ただし、みなが利用できるわけではなく、住民税非課税など、申し込みできる条件があります。もう一点忘れてはいけないのは、また、給付型であろうがなかろうが、奨学金は実際に入学した後に口座に振り込まれることです。
 
大学進学の前には、進学塾に通ったり、受験の費用、そして、受験後すぐに納付すべき入学金等が必要です。
 
しかも、受験の費用もバカになりません。センター試験利用かそうでないかによって差はありますが、1校受験するのに30000~35000円程度必要なこともありますし、遠方に受験する場合には新幹線や飛行機の旅費交通費や宿泊費など、あっという間に数十万円にかさむ可能性があります。高校3年生の保護者にお話を聞くと、「入学するまでにこんなにお金がかかるなんて」と予想外の驚きがあったと言われることがほとんどです。
 

入学者にかかる初年度納付金

 
文部科学省が公開している「平成26年度入学者にかかる初年度納付金」の金額は平均1,311,644円です。

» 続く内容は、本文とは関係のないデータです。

Lemma canon_enc L t : canon L t -> (Z.of_nat L < 2 ^ 58) -> enc_ok (tenc t).
Proof.
  induction 1 as [L k v Hk Hkl Hv|L k t Hne Hk Hb Hc IH|L ts Hl Hc IH Hlast Htwo]; intros HL.
  - destruct Hv as (_ & Hv & Hvl). apply enc_ext; [by right|unfold zlen; lia|by apply enc_string|by intros ? [= <-]].
  - apply enc_ext; [by left|unfold zlen; lia|apply IH; lia|]. by destruct t.
  - apply enc_branch; [done|]. intros i o Hi. destruct o as [t|]; [|done]. pose proof (lookup_lt_Some _ _ _ Hi). cbn.
    destruct (decide (i < 16)%nat).
    + split; [apply (IH i); [done|done|lia]|]. intros Hlf. destruct t; [|done..]. by eapply canon_not_leaf, (Hc i).
    + assert (i = 16%nat) as -> by lia. destruct (Hlast _ Hi) as (v & -> & Hv). split; [|eauto]. apply enc_string; apply Hv.
Qed.

(** * Splitting encodings *)

Lemma Split_list p r : bytes_ok p -> bytes_ok r -> zlen p < 2 ^ 62 -> zlen r < 2 ^ 62 -> Split (rlp_list p ++ r) = Ok (KList, p, r).
Proof.
  intros Hp Hr Hpl Hrl. pose proof (rlp_list_len p Hpl). apply (Split_intro KList p r).
  - cbn. lia.
  - apply bytes_ok_app. split; [apply rlp_list_bytes; [done|lia]|done].
  - change (value_bytes KList p) with (rlp_list p). rewrite zlen_app. lia.
Qed.

Lemma Split_string c r : bytes_ok c -> bytes_ok r -> zlen c < 2 ^ 62 -> zlen r < 2 ^ 62 ->
  exists k, Split (rlp_string c ++ r) = Ok (k, c, r) /\ k <> KList /\ (zlen c <> 1 -> k = KString).
Proof.
  intros Hc Hr Hcl Hrl. destruct (rlp_string_value c Hc ltac:(lia)) as (k & E & Hk & Hcan & _). exists k. pose proof (rlp_string_len c Hcl) as Hl.
  rewrite E in *. split_and!; [|done|].
  - apply Split_intro; [done| |rewrite zlen_app; lia]. apply bytes_ok_app. split; [|done]. rewrite <- E. apply rlp_string_bytes; [done|lia].
  - intros Hn. destruct k; try done. destruct Hcan as (x & -> & _). by destruct Hn.
Qed.

(** An encoded value, of whatever kind. *)
Definition is_value (b : bytes) : Prop := exists k c, canonical k c /\ b = value_bytes k c.

Lemma string_value c : bytes_ok c -> zlen c < 2 ^ 62 -> is_value (rlp_string c).
Proof. intros Hc Hl. destruct (rlp_string_value c Hc ltac:(lia)) as (k & E & _ & Hcan & _). by exists k, c. Qed.

Lemma list_value p : zlen p < 2 ^ 62 -> is_value (rlp_list p).
Proof. intros Hl. exists KList, p. split; [cbn; lia|done]. Qed.

Lemma CountValues_values bs : Forall is_value bs -> bytes_ok (concat bs) -> zlen (concat bs) < 2 ^ 62 -> CountValues (concat bs) = Ok (zlen bs).
Proof.
  intros Hv Hok Hl.
  assert (exists vs, Forall (fun '(k, c) => canonical k c) vs /\ bs = (fun '(k, c) => value_bytes k c) <$> vs) as (vs & Hvs & ->).
  { clear -Hv. induction Hv as [|b bs (k & c & Hc & ->) _ (vs & Hvs & ->)]; [by exists []|]. exists ((k, c) :: vs). split; [by constructor|done]. }
  rewrite CountValues_intro by (done || lia). unfold zlen. by rewrite length_fmap.
Qed.

Lemma tenc_list t : ~ is_leaf t -> exists p, tenc t = rlp_list p /\ zlen p <= zlen (tenc t) /\ (bytes_ok (tenc t) -> bytes_ok p).
Proof.
  intros Ht. assert (exists p, tenc t = rlp_list p) as [p Ep] by (destruct t; [done|by eexists..]). exists p. rewrite Ep.
  split_and!; [done|apply zlen_rlp_list_ge|apply rlp_list_ok].
Qed.

Lemma ref_value t : enc_ok (tenc t) -> (forall v, t = Leaf v -> value_ok v) -> is_value (ref_of t (tenc t)).
Proof.
  intros [Hb Hl] Hv. assert (is_value (rlp_string (hash (tenc t)))) as Hh.
  { apply string_value; [done|]. unfold zlen. rewrite hash_len. lia. }
  unfold ref_of. destruct t as [v|k t|ts].
  - destruct (Hv v eq_refl) as (_ & ? & ?). apply string_value; [done|lia].
  - destruct (_ <? 32); [|done]. destruct (tenc_list (Ext k t)) as (p & E & Hp & _); [by intros []|]. rewrite E. apply list_value. lia.
  - destruct (_ <? 32); [|done]. destruct (tenc_list (Branch ts)) as (p & E & Hp & _); [by intros []|]. rewrite E. apply list_value. lia.
Qed.

Lemma tref_value i o : child_ok i o -> is_value (tref o).
Proof.
  destruct o as [t|]; cbn [child_ok tref]; [|intros; apply string_value; [apply Forall_nil_2|done]].
  intros [Ht Hi]. apply ref_value; [done|]. intros v ->. destruct (decide _); [by destruct Hi|]. by destruct Hi as (w & [= <-] & Hw).
Qed.

(** * Nodes that represent trees *)

Context (db : bytes -> option bytes).

Definition stored_root (t : tree) : Prop := holds db t /\ stored db t.

(** A subtree is stored by its hash when it is the root or long enough. *)
Definition hashed (root : bool) (t : tree) : Prop := root = true \/ 32 <= zlen (tenc t).

Definition flag_ok (root : bool) (fl : nodeFlag) (t : tree) : Prop :=
  (forall h, fl_hash fl = Some h -> h = troot t /\ hashed root t) /\
  (fl_dirty fl = false -> (hashed root t -> holds db t) /\ stored db t).

Inductive repr : bool -> node -> tree -> Prop :=
| repr_value root v : repr root (valueNode v) (Leaf v)
| repr_short root k n t fl : repr false n t -> flag_ok root fl (Ext k t) -> repr root (shortNode k (Some n) fl) (Ext k t)
| repr_full root cs ts fl :
    Forall2 (option_Forall2 (repr false)) cs ts -> flag_ok root fl (Branch ts) -> repr root (fullNode cs fl) (Branch ts)
| repr_hash root h t : ~ is_leaf t -> h = troot t -> hashed root t -> stored_root t -> repr root (hashNode h) t.

Definition orepr (root : bool) : option node -> option tree -> Prop := option_Forall2 (repr root).

(** ** Decoding *)

Lemma decodeRef_leafless dn t r :
  enc_ok (tenc t) -> ~ is_leaf t -> stored db t -> bytes_ok r -> zlen r < 2 ^ 61 ->
  (zlen (tenc t) < 32 -> exists n, dn None (tenc t ++ r) = Ok n /\ repr false n t) ->
  exists n, decodeRef dn (ref_of t (tenc t) ++ r) = Ok (Some n, r) /\ repr false n t.
Proof using hash_len hash_ok.
  intros [Hb Hl] Hnl Hst Hr Hrl Hdn. unfold ref_of, decodeRef.
  destruct (tenc_list t Hnl) as (p & Ep & Hpl & Hp). specialize (Hp Hb).
  destruct (Z.ltb_spec (zlen (tenc t)) 32) as [Hs|Hs].
  - destruct (Hdn Hs) as (n & Hd & Hn). exists n. split; [|done].
    replace (match t with Leaf _ => tenc t | _ => tenc t end) with (tenc t) by by destruct t.
    rewrite Ep, Split_list by (done || lia). cbn [map_err outcome_bind]. rewrite <- Ep, zlen_app.
    rewrite Z.gtb_ltb, (proj2 (Z.ltb_ge _ _)) by (unfold hashLen; lia). by rewrite Hd.
  - exists (hashNode (troot t)). assert (zlen (hash (tenc t)) = 32) as El by (unfold zlen; by rewrite hash_len).
    split; [|constructor; [done|done|by right|split; [by apply stored_holds|done]]].
    replace (match t with Leaf _ => tenc t | _ => rlp_string (hash (tenc t)) end) with (rlp_string (hash (tenc t))) by by destruct t.
    destruct (Split_string (hash (tenc t)) r) as (k & -> & _ & Hk); [done|done|lia|lia|]. rewrite Hk by lia. cbn [map_err outcome_bind].
    by rewrite El.
Qed.

Definition loaded (n : node) : Prop := match n with hashNode _ => False | _ => True end.

(** What decoding a tree's encoding gives, whatever follows it. *)
Definition decodes_to (gen : Z) (fuel : nat) (t : tree) : Prop := forall root hsh r,
  flag_ok root (MkFlag hsh gen false) t -> bytes_ok r -> zlen r < 2 ^ 61 ->
  exists n, decodeNode gen fuel hsh (tenc t ++ r) = Ok n /\ repr root n t /\ loaded n.
(** What is left of a branch that lost a child. *)
Lemma reduce_ok root L cs ts pre fl :
  Forall2 (option_Forall2 (repr false)) cs ts -> length ts = 17%nat -> (S L <= B)%nat -> fresh fl ->
  (forall i t, ts !! i = Some (Some t) -> child_fit L (Z.of_nat i) t) -> (exists i t, ts !! i = Some (Some t)) ->
  exists n t, (let pos := onlyChild cs 0 (-1) in
    if pos >=? 0 then
      let! only := must (zget cs pos) in
      let! cnode := (if negb (pos =? 16) then resolve db gen only pre else Ok None) in
      match cnode with
      | Some (shortNode ckey cval _) => Ok (true, Some (shortNode (u8 pos :: ckey) cval fl))
      | _ => Ok (true, Some (shortNode [u8 pos] only fl))
      end
    else Ok (true, Some (fullNode cs fl))) = Ok (true, Some n) /\ loaded n /\ repr root n t /\ canon (S L) t /\ forall l, hexkey l -> tget t l = tget (Branch ts) l.
Proof using hash_len hash_ok HB.
  intros HF Hl HL Hfl Hfit (i0 & t0 & Hi0). cbn zeta. assert (forall r t, flag_ok r fl t) as Hflag by (intros; by apply flag_fresh).
  destruct (onlyChild_spec cs 0 ltac:(done)) as [[_ Hnone]|[(j & n & -> & Hj & Honly)|(-> & j & j' & n & n' & Hne & Hj & Hj')]].
  - exfalso. pose proof (nodes_lookup cs ts i0 HF) as Hi. rewrite Hnone, Hi0 in Hi. inversion Hi.
  - rewrite Z.add_0_l. pose proof (lookup_lt_Some _ _ _ Hj) as Hjl. rewrite (Forall2_length _ _ _ HF), Hl in Hjl.
    destruct (Forall2_lookup_l _ _ _ _ _ HF Hj) as (o & Hjt & Ho). inversion Ho as [? t Hnt|]; subst. pose proof (Hfit _ _ Hjt) as Hft.
    destruct (squash L ts j t Hl Hjt) as [Hcan Hget]; [|done|].
    { intros i Hi. pose proof (nodes_lookup cs ts i HF) as Hx. rewrite Honly in Hx by done. by inversion Hx. }
    rewrite Z.geb_leb, (proj2 (Z.leb_le _ _)) by lia. unfold zget. rewrite (proj2 (Z.leb_le _ _)), Nat2Z.id, Hj by lia. cbn [must outcome_bind].
    rewrite u8_small by (unfold is_byte; lia).
    destruct Hft as [[Ej (v & -> & Hv)]|[[? ?] Hct]].
    + rewrite Ej. cbn [Z.eqb Pos.eqb negb outcome_bind]. eexists _, (join [16] (Leaf v)). rewrite Ej in *. split_and!; try done. by constructor.
    + rewrite (proj2 (Z.eqb_neq _ _)) by lia. cbn [negb].
      destruct (resolve_ok L n t pre Hnt Hct ltac:(lia)) as (n' & -> & Hn' & Hld). cbn [outcome_bind].
      inversion Hn' as [|? ck cv ct cf Hcv|? ? ? ? HF'|]; subst; [by apply canon_not_leaf in Hct| | |done].
      * eexists _, _. split_and!; [done|done| |done|done]. by constructor.
      * eexists _, _. split_and!; [done|done| |done|done]. by constructor.
  - change (-2 >=? 0) with false. cbv iota. eexists _, (Branch ts). split_and!; [done|done|by constructor| |done].
    destruct (Forall2_lookup_l _ _ _ _ _ HF Hj) as (o & Hjt & Ho). destruct (Forall2_lookup_l _ _ _ _ _ HF Hj') as (o' & Hjt' & Ho').
    inversion Ho as [? t|]; inversion Ho' as [? t'|]; subst. constructor; [done| | |by exists j, j', t, t'].
    + intros i u Hi Hu. destruct (Hfit _ _ Hu) as [[? _]|[_ ?]]; [lia|done].
    + intros u Hu. destruct (Hfit _ _ Hu) as [[_ ?]|[[? ?] _]]; [done|lia].
Qed.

もちろん、これには、高校3年次の進学塾の費用や大学のための下調べは入っていません。
 
もし、子供が地方の大学などに行きたいと言い始めた場合には、まず親が交通費と宿泊費を負担して、本命、滑り止めなどの受験するための費用を準備する必要があります。
 
いまどき、子供が受験を考える大学には、必ず下調べのために、オープンキャンパスに行くということが主流になっていますので、地方の大学進学を考えるときには、親の負担が増えることにつながります。自民党の公約がどのように政策に反映されていくのかは、子ども保険も含めて詳細についてはこれからです。
 
ぜひ、将来の働き手を育てる子育て世帯はどんな制度が利用できるようになるのか、選挙後も今後の政策の行方を見守っていきたいものです。